■ **EXERCISE INSTRUCTIONS**
Write out every line below that contains "option".

ENTRIES SHOWN Start Marker

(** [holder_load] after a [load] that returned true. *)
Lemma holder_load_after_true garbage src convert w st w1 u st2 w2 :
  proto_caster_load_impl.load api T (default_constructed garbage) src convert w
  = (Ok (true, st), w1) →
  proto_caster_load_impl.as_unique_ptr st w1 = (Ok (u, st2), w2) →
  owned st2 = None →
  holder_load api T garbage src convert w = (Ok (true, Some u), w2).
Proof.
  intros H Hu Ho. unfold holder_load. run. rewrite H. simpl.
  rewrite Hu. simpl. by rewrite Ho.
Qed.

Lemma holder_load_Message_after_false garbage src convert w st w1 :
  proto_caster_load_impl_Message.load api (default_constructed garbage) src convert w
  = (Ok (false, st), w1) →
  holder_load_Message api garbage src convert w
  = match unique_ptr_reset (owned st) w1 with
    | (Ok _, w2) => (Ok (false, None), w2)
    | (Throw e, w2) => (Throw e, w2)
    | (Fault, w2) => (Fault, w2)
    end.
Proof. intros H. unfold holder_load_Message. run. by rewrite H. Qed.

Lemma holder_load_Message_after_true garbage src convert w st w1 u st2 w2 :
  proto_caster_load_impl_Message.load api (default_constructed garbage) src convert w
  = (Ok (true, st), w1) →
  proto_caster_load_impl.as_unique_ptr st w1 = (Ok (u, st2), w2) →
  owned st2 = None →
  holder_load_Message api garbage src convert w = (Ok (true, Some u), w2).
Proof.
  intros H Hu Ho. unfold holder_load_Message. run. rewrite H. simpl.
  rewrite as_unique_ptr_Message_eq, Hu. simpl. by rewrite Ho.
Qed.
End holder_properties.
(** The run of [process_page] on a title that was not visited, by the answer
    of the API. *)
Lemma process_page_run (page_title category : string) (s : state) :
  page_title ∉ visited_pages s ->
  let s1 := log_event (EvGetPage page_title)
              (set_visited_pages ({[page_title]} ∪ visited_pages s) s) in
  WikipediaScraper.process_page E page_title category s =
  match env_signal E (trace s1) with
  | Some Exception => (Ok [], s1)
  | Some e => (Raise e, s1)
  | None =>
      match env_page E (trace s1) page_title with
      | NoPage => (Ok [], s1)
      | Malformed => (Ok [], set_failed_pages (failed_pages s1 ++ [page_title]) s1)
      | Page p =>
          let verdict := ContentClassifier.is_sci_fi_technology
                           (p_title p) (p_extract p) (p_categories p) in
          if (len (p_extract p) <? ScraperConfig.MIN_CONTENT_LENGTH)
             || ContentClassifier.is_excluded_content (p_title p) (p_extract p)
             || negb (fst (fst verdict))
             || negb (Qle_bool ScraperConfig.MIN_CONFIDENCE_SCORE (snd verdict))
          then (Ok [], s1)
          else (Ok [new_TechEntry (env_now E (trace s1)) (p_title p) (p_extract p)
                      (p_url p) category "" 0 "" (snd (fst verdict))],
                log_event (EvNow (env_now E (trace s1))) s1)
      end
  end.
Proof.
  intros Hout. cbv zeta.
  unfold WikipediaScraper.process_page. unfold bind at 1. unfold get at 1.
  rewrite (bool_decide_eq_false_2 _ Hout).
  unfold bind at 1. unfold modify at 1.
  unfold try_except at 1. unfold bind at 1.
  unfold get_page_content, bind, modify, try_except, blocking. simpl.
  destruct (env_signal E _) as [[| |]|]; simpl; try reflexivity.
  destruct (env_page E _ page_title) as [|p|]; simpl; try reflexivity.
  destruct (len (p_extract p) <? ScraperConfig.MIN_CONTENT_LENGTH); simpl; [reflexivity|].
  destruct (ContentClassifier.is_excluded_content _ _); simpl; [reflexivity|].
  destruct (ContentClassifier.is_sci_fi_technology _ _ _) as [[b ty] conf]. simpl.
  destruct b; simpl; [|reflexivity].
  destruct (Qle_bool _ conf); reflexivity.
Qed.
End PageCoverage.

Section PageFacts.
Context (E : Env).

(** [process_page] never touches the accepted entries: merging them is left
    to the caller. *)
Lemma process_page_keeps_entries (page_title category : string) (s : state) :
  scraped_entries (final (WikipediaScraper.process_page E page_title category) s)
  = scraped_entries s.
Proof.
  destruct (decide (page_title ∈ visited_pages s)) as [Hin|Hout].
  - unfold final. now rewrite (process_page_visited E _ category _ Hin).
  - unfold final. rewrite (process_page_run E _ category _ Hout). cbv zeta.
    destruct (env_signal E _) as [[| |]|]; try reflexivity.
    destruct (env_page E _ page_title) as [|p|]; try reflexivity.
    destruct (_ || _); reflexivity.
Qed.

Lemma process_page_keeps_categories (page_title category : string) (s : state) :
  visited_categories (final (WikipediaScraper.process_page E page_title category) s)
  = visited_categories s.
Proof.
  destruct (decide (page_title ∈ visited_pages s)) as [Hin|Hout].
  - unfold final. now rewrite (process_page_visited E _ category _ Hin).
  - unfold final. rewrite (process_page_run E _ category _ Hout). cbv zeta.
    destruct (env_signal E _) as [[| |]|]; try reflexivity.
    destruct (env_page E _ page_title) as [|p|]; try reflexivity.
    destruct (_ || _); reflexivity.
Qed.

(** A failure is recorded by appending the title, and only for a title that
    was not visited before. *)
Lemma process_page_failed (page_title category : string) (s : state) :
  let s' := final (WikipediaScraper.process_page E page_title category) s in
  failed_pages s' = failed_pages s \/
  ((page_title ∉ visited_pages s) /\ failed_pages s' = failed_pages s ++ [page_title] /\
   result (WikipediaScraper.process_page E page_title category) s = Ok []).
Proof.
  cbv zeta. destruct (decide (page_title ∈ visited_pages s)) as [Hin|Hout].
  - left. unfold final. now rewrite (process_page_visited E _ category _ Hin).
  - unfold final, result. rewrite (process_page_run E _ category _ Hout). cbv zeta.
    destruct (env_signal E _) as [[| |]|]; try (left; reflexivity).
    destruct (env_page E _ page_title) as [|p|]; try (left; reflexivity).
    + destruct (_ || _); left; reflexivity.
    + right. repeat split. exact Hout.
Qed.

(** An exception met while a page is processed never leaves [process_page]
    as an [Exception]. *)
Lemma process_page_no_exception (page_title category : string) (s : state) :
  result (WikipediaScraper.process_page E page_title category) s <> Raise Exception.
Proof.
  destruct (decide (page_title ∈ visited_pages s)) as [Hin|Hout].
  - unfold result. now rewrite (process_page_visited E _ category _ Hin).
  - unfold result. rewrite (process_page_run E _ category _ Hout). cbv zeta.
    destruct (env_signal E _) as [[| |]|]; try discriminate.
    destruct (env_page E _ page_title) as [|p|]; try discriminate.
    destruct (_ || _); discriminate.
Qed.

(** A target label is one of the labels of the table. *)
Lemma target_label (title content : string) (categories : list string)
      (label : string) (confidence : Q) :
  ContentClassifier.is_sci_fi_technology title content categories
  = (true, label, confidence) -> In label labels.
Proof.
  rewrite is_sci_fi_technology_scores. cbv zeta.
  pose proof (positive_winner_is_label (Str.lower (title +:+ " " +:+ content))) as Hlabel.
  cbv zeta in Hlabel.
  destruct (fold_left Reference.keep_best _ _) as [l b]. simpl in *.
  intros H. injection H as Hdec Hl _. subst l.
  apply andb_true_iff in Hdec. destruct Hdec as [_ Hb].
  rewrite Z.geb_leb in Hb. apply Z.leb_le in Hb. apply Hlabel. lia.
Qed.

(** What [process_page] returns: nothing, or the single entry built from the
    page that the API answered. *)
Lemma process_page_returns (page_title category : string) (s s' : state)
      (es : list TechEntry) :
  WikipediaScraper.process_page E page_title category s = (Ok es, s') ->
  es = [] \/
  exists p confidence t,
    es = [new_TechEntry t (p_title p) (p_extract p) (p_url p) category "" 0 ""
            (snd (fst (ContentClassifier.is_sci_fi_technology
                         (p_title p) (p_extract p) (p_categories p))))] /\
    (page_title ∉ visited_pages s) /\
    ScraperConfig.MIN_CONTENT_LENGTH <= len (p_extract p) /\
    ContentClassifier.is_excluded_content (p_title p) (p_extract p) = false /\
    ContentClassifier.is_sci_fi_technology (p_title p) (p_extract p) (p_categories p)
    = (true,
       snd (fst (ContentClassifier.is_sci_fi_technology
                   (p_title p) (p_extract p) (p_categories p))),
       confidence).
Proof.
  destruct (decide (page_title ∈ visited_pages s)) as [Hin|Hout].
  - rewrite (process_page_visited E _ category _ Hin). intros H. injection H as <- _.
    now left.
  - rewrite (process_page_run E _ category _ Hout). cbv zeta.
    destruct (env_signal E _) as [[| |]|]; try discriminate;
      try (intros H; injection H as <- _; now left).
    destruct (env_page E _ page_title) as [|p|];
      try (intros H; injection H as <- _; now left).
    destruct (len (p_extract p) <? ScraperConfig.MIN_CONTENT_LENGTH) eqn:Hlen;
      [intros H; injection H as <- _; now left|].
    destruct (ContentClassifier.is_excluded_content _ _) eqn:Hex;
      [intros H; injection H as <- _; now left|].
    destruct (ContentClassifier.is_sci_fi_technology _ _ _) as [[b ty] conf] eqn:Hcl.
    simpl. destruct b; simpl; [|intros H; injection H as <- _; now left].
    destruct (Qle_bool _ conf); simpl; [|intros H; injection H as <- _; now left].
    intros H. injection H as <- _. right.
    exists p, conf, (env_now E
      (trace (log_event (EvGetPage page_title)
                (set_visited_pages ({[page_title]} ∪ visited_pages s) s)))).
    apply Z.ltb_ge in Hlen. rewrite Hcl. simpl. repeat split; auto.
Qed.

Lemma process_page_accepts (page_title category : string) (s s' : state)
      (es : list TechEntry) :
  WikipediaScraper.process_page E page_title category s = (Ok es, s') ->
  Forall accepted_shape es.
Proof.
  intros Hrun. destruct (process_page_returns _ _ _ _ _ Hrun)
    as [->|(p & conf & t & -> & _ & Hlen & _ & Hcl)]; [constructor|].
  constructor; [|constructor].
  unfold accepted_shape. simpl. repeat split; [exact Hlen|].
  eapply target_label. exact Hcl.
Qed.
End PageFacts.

ENTRIES SHOWN End Marker
ENTRIES SHOWN Start Marker

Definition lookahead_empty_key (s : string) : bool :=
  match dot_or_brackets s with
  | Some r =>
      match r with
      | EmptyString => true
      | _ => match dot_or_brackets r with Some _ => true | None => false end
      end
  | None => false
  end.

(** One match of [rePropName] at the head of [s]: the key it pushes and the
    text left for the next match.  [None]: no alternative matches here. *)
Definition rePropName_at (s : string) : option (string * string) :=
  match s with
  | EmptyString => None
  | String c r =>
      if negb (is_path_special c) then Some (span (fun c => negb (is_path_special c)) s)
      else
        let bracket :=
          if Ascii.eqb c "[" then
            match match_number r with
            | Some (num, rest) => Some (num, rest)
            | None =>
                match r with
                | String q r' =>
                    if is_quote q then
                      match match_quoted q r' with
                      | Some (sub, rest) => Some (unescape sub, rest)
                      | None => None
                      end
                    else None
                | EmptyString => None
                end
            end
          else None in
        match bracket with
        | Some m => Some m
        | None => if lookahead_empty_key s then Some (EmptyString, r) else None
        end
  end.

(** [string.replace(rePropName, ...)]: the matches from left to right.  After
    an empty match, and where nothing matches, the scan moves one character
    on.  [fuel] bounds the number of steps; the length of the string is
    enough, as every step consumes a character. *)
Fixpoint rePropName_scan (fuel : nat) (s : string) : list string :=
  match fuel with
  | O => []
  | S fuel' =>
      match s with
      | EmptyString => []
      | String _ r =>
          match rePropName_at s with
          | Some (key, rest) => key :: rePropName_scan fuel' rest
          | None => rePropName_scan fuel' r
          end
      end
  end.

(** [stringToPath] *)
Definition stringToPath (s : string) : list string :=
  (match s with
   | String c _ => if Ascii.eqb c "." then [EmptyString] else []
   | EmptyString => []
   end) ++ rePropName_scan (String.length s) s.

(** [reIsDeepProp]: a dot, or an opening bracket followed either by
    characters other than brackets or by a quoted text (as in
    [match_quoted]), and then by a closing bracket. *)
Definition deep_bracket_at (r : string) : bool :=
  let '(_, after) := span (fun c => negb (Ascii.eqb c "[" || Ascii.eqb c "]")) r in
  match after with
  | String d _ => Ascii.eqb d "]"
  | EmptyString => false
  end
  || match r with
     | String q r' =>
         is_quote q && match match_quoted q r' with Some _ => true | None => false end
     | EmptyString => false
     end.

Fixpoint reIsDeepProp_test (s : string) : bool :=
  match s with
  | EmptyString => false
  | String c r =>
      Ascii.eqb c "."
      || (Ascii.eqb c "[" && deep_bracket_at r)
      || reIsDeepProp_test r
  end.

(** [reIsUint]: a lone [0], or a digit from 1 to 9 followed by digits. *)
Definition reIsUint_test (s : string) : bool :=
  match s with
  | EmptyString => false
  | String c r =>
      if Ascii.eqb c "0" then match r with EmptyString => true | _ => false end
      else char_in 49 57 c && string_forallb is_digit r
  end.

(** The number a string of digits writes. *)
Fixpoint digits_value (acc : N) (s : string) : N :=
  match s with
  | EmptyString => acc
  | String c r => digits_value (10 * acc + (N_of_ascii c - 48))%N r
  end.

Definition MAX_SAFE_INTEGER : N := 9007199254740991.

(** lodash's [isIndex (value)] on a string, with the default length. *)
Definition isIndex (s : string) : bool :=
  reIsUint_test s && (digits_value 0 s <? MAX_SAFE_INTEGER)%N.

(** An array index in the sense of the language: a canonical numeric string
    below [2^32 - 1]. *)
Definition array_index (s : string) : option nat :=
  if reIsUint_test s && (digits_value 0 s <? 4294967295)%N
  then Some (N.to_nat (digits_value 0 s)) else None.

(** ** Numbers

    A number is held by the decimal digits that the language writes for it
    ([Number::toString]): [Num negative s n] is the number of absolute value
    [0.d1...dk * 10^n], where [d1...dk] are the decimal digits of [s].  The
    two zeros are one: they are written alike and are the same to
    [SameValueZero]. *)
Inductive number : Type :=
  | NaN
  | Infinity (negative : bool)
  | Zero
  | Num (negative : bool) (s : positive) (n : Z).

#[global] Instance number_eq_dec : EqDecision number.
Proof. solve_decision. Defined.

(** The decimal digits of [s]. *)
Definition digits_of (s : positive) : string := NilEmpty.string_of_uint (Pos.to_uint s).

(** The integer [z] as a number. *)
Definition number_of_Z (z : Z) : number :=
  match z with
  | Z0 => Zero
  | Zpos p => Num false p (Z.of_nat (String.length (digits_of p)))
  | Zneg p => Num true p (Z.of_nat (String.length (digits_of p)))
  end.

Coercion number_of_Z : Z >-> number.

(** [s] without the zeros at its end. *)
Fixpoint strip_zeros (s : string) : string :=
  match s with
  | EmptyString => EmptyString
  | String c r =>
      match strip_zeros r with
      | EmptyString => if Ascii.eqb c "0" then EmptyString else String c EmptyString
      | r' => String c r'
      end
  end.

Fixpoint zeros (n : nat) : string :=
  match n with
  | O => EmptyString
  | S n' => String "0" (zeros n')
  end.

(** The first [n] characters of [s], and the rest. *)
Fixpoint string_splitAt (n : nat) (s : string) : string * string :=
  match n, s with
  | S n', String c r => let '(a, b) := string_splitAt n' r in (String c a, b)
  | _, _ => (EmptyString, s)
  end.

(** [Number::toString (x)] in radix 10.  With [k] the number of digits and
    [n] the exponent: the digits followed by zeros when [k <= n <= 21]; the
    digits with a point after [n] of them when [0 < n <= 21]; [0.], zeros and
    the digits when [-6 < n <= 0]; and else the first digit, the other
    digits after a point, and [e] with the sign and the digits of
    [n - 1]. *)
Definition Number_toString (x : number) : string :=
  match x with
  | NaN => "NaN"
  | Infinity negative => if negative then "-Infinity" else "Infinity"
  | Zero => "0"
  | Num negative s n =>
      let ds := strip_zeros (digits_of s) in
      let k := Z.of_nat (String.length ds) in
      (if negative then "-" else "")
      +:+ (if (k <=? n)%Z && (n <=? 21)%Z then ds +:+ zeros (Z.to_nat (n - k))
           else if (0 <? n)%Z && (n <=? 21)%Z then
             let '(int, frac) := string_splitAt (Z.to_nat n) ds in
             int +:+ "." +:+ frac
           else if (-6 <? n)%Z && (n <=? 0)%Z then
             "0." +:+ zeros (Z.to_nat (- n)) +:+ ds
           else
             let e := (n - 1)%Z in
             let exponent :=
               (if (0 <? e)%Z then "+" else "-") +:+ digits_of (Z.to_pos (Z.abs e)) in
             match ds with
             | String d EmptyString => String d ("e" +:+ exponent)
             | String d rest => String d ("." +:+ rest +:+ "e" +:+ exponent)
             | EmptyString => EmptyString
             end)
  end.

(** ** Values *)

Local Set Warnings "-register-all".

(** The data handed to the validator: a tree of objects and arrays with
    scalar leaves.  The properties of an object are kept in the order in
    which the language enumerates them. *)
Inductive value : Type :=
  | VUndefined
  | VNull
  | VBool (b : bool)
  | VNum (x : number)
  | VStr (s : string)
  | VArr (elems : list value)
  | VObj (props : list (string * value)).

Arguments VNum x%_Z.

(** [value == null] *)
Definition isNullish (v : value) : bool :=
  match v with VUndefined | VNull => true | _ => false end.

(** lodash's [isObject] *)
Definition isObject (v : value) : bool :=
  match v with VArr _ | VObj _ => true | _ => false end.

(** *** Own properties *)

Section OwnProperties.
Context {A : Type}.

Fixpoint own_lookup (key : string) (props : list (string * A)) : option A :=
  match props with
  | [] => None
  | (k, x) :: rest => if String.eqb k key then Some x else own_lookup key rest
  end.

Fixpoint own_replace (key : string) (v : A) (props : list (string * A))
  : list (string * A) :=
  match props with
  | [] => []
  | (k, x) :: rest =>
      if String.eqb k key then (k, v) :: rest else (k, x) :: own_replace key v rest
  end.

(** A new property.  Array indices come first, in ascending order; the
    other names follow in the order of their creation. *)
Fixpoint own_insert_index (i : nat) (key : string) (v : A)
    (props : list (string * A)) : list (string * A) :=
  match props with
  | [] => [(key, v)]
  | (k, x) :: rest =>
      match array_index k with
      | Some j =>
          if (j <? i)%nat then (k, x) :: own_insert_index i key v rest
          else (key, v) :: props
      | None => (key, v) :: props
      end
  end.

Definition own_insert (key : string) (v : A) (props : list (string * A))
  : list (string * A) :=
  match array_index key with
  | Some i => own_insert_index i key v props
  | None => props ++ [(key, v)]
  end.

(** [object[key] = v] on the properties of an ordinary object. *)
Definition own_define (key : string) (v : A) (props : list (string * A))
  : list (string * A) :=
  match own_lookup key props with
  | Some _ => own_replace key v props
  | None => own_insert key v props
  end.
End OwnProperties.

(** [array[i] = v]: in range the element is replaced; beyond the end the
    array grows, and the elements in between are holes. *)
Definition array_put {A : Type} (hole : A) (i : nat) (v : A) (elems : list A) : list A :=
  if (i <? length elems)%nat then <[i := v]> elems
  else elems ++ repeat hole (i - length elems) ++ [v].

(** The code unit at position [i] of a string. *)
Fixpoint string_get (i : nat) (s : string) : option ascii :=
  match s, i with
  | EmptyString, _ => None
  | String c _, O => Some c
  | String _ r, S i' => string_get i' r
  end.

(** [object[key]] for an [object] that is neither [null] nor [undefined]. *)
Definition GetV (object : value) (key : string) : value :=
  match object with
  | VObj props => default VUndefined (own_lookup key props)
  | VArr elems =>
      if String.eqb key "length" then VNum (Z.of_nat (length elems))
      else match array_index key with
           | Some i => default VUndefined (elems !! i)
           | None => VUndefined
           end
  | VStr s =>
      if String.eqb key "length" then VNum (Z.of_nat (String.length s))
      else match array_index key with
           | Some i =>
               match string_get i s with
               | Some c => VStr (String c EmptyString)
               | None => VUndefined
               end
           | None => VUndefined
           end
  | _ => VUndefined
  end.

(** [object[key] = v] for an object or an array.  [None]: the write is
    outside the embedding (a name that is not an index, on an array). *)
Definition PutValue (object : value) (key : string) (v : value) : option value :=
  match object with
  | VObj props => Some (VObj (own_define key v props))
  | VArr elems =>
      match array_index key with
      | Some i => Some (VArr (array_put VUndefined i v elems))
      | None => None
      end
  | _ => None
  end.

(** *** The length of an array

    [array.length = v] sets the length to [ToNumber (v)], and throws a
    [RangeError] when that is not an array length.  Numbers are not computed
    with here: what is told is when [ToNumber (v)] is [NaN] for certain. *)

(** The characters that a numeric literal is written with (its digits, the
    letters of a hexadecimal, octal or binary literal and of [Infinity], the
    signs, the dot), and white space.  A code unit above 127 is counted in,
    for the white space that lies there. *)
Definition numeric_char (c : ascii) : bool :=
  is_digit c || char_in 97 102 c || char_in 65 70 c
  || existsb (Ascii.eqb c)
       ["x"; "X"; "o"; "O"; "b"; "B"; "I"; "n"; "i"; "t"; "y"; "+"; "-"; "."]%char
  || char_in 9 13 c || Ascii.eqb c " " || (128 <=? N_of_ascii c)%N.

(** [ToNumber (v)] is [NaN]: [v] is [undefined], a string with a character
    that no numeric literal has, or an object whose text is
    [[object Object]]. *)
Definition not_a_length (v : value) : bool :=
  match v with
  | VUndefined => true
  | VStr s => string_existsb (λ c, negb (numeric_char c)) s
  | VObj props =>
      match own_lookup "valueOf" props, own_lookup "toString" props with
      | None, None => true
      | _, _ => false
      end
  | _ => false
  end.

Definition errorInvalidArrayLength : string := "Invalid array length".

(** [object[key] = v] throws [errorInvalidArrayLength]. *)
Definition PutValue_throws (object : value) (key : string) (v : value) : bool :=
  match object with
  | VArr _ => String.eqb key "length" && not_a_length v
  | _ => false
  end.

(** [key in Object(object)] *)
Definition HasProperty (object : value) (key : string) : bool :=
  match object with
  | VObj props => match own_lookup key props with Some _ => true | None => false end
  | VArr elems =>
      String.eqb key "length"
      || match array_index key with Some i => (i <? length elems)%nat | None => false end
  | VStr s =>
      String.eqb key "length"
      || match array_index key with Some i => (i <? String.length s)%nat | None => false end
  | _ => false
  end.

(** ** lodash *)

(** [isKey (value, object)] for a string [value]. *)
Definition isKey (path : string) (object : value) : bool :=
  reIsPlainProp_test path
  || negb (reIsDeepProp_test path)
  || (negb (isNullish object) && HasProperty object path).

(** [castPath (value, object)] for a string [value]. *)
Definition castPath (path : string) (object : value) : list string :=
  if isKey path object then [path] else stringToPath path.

ENTRIES SHOWN End Marker

■ **OUTPUT**
Definition rePropName_at (s : string) : option (string * string) :=
Definition array_index (s : string) : option nat :=
Fixpoint own_lookup (key : string) (props : list (string * A)) : option A :=
Fixpoint string_get (i : nat) (s : string) : option ascii :=
Definition PutValue (object : value) (key : string) (v : value) : option value :=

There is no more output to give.